English : Term 1 Unit 3 : Poem : Your Space

Warm Up

Look at the pictures given below. Fill in the blanks according to the cues given.


1. harsh: rough

2. doth: does

3. whisper: low voice

4. accents: emphasise

5. anxious: feeling worried or showing worry

6. grieve: be sorrowful

7. depart: leave/go

8. endure: suffer patiently

9. toiled: worked hard

10. vain: producing no results

11. stubborn: one refusing to change one’s opinion

12. strife: disagreement

13. eternity: without end

Questions Answers

Read and Understand

A. Answer the following questions in a sentence or two.

1. Why should we speak gently?

Harsh words spoil the good we do to others. So we should speak gently.

2. What do you infer about speaking with others from this poem?

We should whisper gentle words. Our voice should be kind and friendly. Our accents should be soft and mild. Our words should kindle love in others, not fear. Our words should not cause grief to elderly people.

3. What are the disadvantages of speaking harshly?

When we speak harshly it kindles fear in others. Moreover it spoils all the good we have done to others.

4. Why does the poet tell us to speak gently to young children?

We should speak gently to young children. If we do so, the children will repay their love to us. So it is always good to speak to them in soft and mild accents.

5. How should you speak with old people?

The hearts of old people are already burdened with disease, discomfort and loneliness. Our words should not make them more grief-stricken. Moreover they are nearing death. They should die in peace. So we should speak gently to old people.


How does the poet stress the importance of gentle words?

The poet says that we should always speak gently to others. Harsh words spoil all the good we have done. So our words should be soft and mild. We should rule others by love, not by fear. For that gentle speech is essential. We should speak gentle words to children, young  people and old people. The aged ones are nearing their grave. They should not be grief- stricken with our harsh words. Our gentle words will help them to die in peace. We should speak gentle words to the poor, the erring and the stubborn. The poet concludes that gentle words will bless us with everything good and joyful.
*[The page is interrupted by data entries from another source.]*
(* ===== verification/DriverLife.v ===== *)
(** * The constructor and the end of a target

    What [cdp_ctr] releases when one of its calls fails, the parameters it
    accepts, and the references that keep the context of a removed target
    alive. *)
From S2P Require Import Prelude PyString Dmcdp Files Driver Ring DirtyMap.

(** The constructor acquires everything or keeps nothing: when one of its
    calls fails, the statements from the label it jumps to release exactly
    what was acquired before, each thing once, the last one first. *)
Theorem cdp_ctr_all_or_nothing fails :
  let '(ok, acquired, released) := ctr_run fails ctr_calls [] in
  if ok then acquired = [RDevNode; RCdev; RMinor; RBitmap; RRing; RDevice; RContext] /\ released = []
  else released = acquired /\ NoDup released.
Proof.
  unfold ctr_calls. cbn [ctr_run app].
  repeat match goal with |- context [fails ?c] => destruct (fails c) end; cbn [cleanup]; try done;
    (split; [done|]; apply (bool_decide_unpack _); vm_compute; exact I).
Qed.

(** With [chunk_kb] = 2^31 KiB, a power of two that the checks of the
    constructor let pass, the number of sectors of a chunk wraps to 0, and the
    constructor divides by it. *)
Theorem ctr_accepts_chunk_zero begin len offset ring_mb minor mem :
  0 <= offset < 2 ^ 64 -> ring_mb <> 0 ->
  ctr_args_ok 2 (Some offset) ring_mb (2 ^ 31) = true /\
  tg_chunk_sectors (cdp_ctr_target begin len offset ring_mb (2 ^ 31) minor mem) = 0.
Proof.
  intros Ho Hr. split; [|reflexivity]. unfold ctr_args_ok.
  rewrite (proj2 (Z.leb_le 0 offset)), (proj2 (Z.ltb_lt offset _)), (proj2 (Z.eqb_neq ring_mb 0)) by lia. reflexivity.
Qed.

Lemma ctr_accepts_chunk_zero_witness :
  ctr_args_ok 2 (Some 0) 256 (2 ^ 31) = true /\ tg_chunk_sectors (cdp_ctr_target 0 1000 0 256 (2 ^ 31) 3 zero_image) = 0.
Proof. apply ctr_accepts_chunk_zero; [split; [discriminate|reflexivity]|discriminate]. Defined.

(** ** References *)

(** No open is between finding the [cdev] and [cdp_open] when the target goes
    away, and no status is asked for after that. *)
Fixpoint orderly (l : life) (es : list life_event) : Prop :=
  match es with
  | [] => True
  | e :: es' =>
      match e with
      | CdpDtr => lf_opening l = 0%nat
      | CdpUse true => lf_ti_freed l = false
      | _ => True
      end /\ orderly (life_step l e) es'
  end.

Record life_inv (l : life) : Prop := {
  li_refs : lf_refs l = ((if lf_dead l then 0 else 1) + lf_files l)%nat;
  li_freed : lf_freed l = true <-> lf_refs l = 0%nat;
  li_cdev : lf_cdev l = negb (lf_dead l);
  li_opening : lf_dead l = true -> lf_opening l = 0%nat;
  li_target : lf_ti_freed l = true -> lf_dead l = true;
  li_fault : lf_fault l = false;
}.

(** While something refers to the context it is not freed. *)
Lemma life_inv_alive l : life_inv l -> lf_freed l = false \/ lf_dead l = true /\ lf_files l = 0%nat.
Proof.
  intros [H1 H2 _ _ _ _]. destruct (lf_freed l); [right|by left]. destruct H2 as [H2 _]. specialize (H2 eq_refl).
  destruct (lf_dead l); [|lia]. split; [done|lia].
Qed.

Ltac life_cases := cbn; split; cbn; try done; try lia; try (split; try done; lia).

Lemma life_step_inv l e :
  life_inv l -> match e with CdpDtr => lf_opening l = 0%nat | CdpUse true => lf_ti_freed l = false | _ => True end ->
  life_inv (life_step l e).
Proof.
  intros I He. pose proof (life_inv_alive l I) as Hf. revert I He Hf.
  destruct l as [refs dead cdev opening files freed tifreed fault]. intros [H1 H2 H3 H4 H5 H6] He Hf. cbn in *. subst.
  destruct e as [| | |[]| |]; cbn.
  - destruct dead; life_cases.
  - unfold life_open. destruct opening as [|n]; [by split|]. destruct dead; [by specialize (H4 eq_refl)|].
    destruct Hf as [->|(? & _)]; [|done]. life_cases.
  - unfold life_release. destruct files as [|n]; [by split|]. destruct Hf as [->|(_ & ?)]; [|done]. unfold put_ref. cbn.
    destruct dead; cbn; [destruct n as [|n]|]; life_cases.
  - unfold life_call. cbn. destruct files as [|n]; [by split|]. destruct Hf as [->|(_ & ?)]; [|done]. subst. by split.
  - unfold life_call. cbn. destruct files as [|n]; [by split|]. destruct Hf as [->|(_ & ?)]; [|done]. by split.
  - unfold life_dtr. destruct dead; [by split|]. destruct Hf as [->|(? & _)]; [|done]. subst.
    unfold put_ref. cbn. destruct files as [|n]; life_cases.
  - destruct dead; by split.
Qed.

Lemma life_run_inv es : forall l, life_inv l -> orderly l es -> life_inv (life_run l es).
Proof.
  induction es as [|e es IH]; intros l I; [done|]. intros [He Hn]. cbn. apply IH; [by apply life_step_inv|done].
Qed.

(** C21: the context lives as long as someone uses it.  In a run in which no
    open races with the removal and no status is asked for on a file that is
    still open when device-mapper has freed the target, freed memory is never
    used, and the context is freed exactly when the target was removed and
    the last file was closed. *)
Theorem cdp_life_safe es :
  orderly life_init es ->
  let l := life_run life_init es in
  lf_fault l = false /\ (lf_freed l = true <-> lf_dead l = true /\ lf_files l = 0%nat).
Proof.
  intros H. pose proof (life_run_inv es life_init ltac:(split; try done; split; done) H) as I.
  split; [apply I|]. rewrite (li_freed _ I), (li_refs _ I). destruct (lf_dead _); split; intros; try split; lia || naive_solver lia.
Qed.

Lemma cdp_life_safe_witness :
  let l := life_run life_init [FindCdev; CdpOpen; CdpUse true; CdpDtr; DmFreeTarget; CdpUse false; CdpRelease] in
  lf_freed l = true /\ lf_fault l = false.
Proof.
  intros l. destruct (cdp_life_safe [FindCdev; CdpOpen; CdpUse true; CdpDtr; DmFreeTarget; CdpUse false; CdpRelease]) as [H1 H2]; [repeat split; done|].
  split; [|exact H1]. apply H2. split; reflexivity.
Defined.

(** An open that found the [cdev] before the removal reads the freed
    context. *)
Theorem open_after_free : lf_fault (life_run life_init [FindCdev; CdpDtr; CdpOpen]) = true.
Proof. reflexivity. Qed.

(** A status that is asked for on a file opened before the removal reads the
    freed [dm_target]: [cdp_ioctl] does not look at [dead]. *)
Theorem status_after_removal :
  lf_fault (life_run life_init [FindCdev; CdpOpen; CdpDtr; DmFreeTarget; CdpUse true]) = true.
Proof. reflexivity. Qed.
B. Read the poem and fill in the blanks with the correct option.

Soft  vain  fear  joy  love  heard  toiled  mild  good  sand  life  harsh

1. It is better far to rule by love than fear.

2. Teach it in accents soft and mild.

3. Let no harsh tone be heard.

4. They may have toiled in vain.

5. The good, the joy, which it may bring.

6. The sands of life are nearly run.

C. Pick out the words which rhyme with the given words and write similar rhyming words on your own.

1. far – mar    – star

2. fear – here   – dear

3. low – flow  – grow

4. kind – bind  – mind

5. remain – gain  – pain

6. they – may   – lay

Rhyme Scheme

A rhyme scheme is the pattern of rhymes at the end of each line of a poem or song. We can find it with the help of rhyming words.

For Example

do and go , lost and post look like as if they are rhyming but they aren’t. Sometimes the letters will not be same at the end but they rhyme.

For example: poor – endure, know – so, bear – care

In a verse we mark the words that rhyme with the same letter, using a new letter for each set of rhymes. If there is a regular pattern to the rhymes it forms the rhyming scheme.

For example

Lines from the poem                 Rhyme scheme

Speak gently to the little child!            a

Its love be sure to gain                          b

Teach it in accents soft and mild         a

It may not long remain                          b

So the rhyme scheme is abab


D. Take a stanza from the poem. Write it in the blanks and find the rhyme scheme

Lines from the poem                      Rhyme scheme (a/b/c/d)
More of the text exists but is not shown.